* [YOUR OBJECTIVE] Which lines of the material contain the word "Inductive"? Show each one.

* [DATA FOR THIS TASK]
▬▬▬▬▬▬▬▬▬▬

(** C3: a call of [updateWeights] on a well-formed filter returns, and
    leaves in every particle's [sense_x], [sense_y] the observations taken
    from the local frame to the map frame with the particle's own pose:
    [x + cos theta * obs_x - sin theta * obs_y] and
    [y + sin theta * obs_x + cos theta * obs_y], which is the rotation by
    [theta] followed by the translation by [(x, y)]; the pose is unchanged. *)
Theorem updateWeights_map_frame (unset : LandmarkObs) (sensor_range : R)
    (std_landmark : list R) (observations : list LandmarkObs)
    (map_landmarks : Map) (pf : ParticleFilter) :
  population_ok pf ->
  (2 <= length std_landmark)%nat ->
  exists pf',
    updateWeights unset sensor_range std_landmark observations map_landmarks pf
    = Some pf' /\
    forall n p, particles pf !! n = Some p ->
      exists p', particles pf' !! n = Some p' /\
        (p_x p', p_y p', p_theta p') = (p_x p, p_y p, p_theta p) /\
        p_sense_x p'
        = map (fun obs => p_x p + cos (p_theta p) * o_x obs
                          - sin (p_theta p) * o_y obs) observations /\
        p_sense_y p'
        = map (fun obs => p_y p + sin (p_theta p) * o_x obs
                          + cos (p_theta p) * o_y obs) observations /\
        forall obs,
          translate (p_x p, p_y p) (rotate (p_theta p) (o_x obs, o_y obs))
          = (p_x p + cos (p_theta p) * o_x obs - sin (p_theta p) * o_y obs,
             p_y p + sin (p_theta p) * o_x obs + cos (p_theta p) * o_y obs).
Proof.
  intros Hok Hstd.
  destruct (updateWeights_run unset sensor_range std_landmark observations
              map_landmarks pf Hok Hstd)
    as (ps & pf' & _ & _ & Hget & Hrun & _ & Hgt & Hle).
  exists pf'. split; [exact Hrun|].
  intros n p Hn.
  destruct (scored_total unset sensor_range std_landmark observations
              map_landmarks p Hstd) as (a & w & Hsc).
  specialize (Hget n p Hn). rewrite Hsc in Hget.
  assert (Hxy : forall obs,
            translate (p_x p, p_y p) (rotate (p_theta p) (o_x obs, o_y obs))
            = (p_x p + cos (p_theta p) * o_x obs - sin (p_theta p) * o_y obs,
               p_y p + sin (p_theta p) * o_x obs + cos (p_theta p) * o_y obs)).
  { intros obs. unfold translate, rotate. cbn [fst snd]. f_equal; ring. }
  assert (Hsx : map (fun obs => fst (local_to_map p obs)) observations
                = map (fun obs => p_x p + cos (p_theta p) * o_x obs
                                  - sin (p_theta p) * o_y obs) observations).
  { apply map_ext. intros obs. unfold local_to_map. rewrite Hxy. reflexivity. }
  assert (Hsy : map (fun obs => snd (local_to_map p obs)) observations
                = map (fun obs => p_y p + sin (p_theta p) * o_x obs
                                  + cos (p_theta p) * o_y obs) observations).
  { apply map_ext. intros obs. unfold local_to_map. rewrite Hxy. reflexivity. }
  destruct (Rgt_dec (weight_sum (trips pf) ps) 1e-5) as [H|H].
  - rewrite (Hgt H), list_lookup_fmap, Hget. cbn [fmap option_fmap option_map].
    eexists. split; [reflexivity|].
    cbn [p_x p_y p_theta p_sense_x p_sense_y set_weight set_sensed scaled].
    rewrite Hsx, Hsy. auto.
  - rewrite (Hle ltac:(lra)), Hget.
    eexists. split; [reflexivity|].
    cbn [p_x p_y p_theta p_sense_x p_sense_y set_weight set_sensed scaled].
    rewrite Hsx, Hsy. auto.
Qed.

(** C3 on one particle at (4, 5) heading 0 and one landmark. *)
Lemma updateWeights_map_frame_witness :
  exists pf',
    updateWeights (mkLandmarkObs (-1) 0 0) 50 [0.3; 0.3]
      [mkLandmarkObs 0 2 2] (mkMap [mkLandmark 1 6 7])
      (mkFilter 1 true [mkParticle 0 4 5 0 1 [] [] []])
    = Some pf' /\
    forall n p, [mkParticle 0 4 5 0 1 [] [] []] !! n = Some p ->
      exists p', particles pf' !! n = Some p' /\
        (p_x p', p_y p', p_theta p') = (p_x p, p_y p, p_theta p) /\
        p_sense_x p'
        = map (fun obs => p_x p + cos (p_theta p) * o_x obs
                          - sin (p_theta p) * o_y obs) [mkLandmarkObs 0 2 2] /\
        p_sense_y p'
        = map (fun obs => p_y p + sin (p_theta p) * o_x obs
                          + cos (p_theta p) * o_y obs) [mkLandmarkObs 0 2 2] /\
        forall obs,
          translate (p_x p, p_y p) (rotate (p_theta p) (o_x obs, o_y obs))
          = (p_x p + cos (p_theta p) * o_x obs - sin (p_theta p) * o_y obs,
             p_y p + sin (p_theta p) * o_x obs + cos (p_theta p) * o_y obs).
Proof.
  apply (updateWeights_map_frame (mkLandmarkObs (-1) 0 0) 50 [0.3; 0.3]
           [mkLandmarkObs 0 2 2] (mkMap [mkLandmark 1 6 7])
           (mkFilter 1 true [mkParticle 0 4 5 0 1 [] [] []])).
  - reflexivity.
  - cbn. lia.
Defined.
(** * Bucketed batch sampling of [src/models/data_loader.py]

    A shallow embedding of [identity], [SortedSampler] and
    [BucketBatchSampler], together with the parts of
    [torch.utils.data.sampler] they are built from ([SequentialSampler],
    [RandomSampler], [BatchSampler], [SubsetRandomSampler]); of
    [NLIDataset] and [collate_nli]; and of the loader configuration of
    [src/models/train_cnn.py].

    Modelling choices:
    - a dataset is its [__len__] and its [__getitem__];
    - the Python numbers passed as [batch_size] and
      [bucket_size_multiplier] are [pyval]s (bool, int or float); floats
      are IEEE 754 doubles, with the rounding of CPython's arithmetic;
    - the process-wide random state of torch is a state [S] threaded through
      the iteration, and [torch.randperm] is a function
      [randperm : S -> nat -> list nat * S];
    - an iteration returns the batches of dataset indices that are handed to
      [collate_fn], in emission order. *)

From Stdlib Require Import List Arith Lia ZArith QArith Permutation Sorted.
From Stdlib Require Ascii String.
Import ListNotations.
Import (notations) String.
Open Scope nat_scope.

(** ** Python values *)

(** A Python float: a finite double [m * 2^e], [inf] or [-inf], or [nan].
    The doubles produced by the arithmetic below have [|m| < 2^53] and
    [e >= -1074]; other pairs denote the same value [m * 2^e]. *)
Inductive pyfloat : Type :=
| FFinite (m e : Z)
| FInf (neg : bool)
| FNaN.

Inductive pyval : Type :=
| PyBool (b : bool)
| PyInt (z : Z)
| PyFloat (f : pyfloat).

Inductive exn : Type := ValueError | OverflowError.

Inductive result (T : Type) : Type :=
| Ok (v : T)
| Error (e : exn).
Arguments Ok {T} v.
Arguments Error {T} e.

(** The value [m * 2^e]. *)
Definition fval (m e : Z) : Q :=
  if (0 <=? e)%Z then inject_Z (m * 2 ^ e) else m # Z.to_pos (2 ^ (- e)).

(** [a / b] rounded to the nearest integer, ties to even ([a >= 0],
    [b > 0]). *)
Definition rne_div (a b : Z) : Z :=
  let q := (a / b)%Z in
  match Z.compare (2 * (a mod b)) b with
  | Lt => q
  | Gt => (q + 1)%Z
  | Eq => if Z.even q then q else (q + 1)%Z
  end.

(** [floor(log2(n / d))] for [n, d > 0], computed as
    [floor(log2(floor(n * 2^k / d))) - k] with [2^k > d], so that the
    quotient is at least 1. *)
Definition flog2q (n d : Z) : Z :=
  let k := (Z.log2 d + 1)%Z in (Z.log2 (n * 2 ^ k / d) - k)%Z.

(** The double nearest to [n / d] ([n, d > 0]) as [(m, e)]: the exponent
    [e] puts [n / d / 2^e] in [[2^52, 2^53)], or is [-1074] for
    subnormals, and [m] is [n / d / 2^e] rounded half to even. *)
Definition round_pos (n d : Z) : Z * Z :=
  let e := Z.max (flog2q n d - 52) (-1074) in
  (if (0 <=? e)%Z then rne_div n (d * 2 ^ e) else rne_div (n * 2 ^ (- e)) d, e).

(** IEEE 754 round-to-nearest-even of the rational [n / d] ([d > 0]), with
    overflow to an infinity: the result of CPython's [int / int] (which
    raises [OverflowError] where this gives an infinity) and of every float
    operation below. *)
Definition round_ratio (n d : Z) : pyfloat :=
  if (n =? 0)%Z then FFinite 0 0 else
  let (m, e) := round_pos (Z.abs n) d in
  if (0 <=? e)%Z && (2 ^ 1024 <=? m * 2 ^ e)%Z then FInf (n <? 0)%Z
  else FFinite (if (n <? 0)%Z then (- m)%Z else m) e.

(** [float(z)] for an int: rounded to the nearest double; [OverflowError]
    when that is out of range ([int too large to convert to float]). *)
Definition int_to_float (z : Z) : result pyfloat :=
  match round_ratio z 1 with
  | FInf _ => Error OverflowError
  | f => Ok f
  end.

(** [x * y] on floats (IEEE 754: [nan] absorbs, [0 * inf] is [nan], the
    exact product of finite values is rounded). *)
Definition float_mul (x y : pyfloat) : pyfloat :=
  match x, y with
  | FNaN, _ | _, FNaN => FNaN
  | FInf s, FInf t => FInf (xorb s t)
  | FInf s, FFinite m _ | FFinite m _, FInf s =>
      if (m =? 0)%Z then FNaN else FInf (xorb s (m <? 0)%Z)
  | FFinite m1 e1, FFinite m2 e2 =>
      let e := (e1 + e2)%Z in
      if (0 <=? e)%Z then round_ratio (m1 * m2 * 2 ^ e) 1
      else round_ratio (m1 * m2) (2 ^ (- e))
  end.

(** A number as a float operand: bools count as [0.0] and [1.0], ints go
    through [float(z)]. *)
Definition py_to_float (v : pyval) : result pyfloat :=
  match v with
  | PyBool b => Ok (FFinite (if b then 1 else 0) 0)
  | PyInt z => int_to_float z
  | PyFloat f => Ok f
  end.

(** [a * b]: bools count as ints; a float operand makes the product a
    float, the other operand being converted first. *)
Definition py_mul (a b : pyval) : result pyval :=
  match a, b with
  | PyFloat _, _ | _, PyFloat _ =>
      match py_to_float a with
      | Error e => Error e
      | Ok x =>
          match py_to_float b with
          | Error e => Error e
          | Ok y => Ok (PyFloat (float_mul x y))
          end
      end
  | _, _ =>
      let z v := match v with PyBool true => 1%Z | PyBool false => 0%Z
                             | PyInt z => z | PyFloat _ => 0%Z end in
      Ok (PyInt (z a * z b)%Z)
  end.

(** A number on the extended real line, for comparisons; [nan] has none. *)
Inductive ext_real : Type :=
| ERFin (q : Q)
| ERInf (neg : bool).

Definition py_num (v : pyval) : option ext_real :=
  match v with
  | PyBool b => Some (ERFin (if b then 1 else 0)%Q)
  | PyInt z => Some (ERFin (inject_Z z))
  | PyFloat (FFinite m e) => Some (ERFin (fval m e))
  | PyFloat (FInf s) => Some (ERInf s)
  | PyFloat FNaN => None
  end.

▬▬▬▬▬▬▬▬▬▬

* [SOLUTION TO THE PROBLEM]
Inductive pyfloat : Type :=
Inductive pyval : Type :=
Inductive exn : Type := ValueError | OverflowError.
Inductive result (T : Type) : Type :=
Inductive ext_real : Type :=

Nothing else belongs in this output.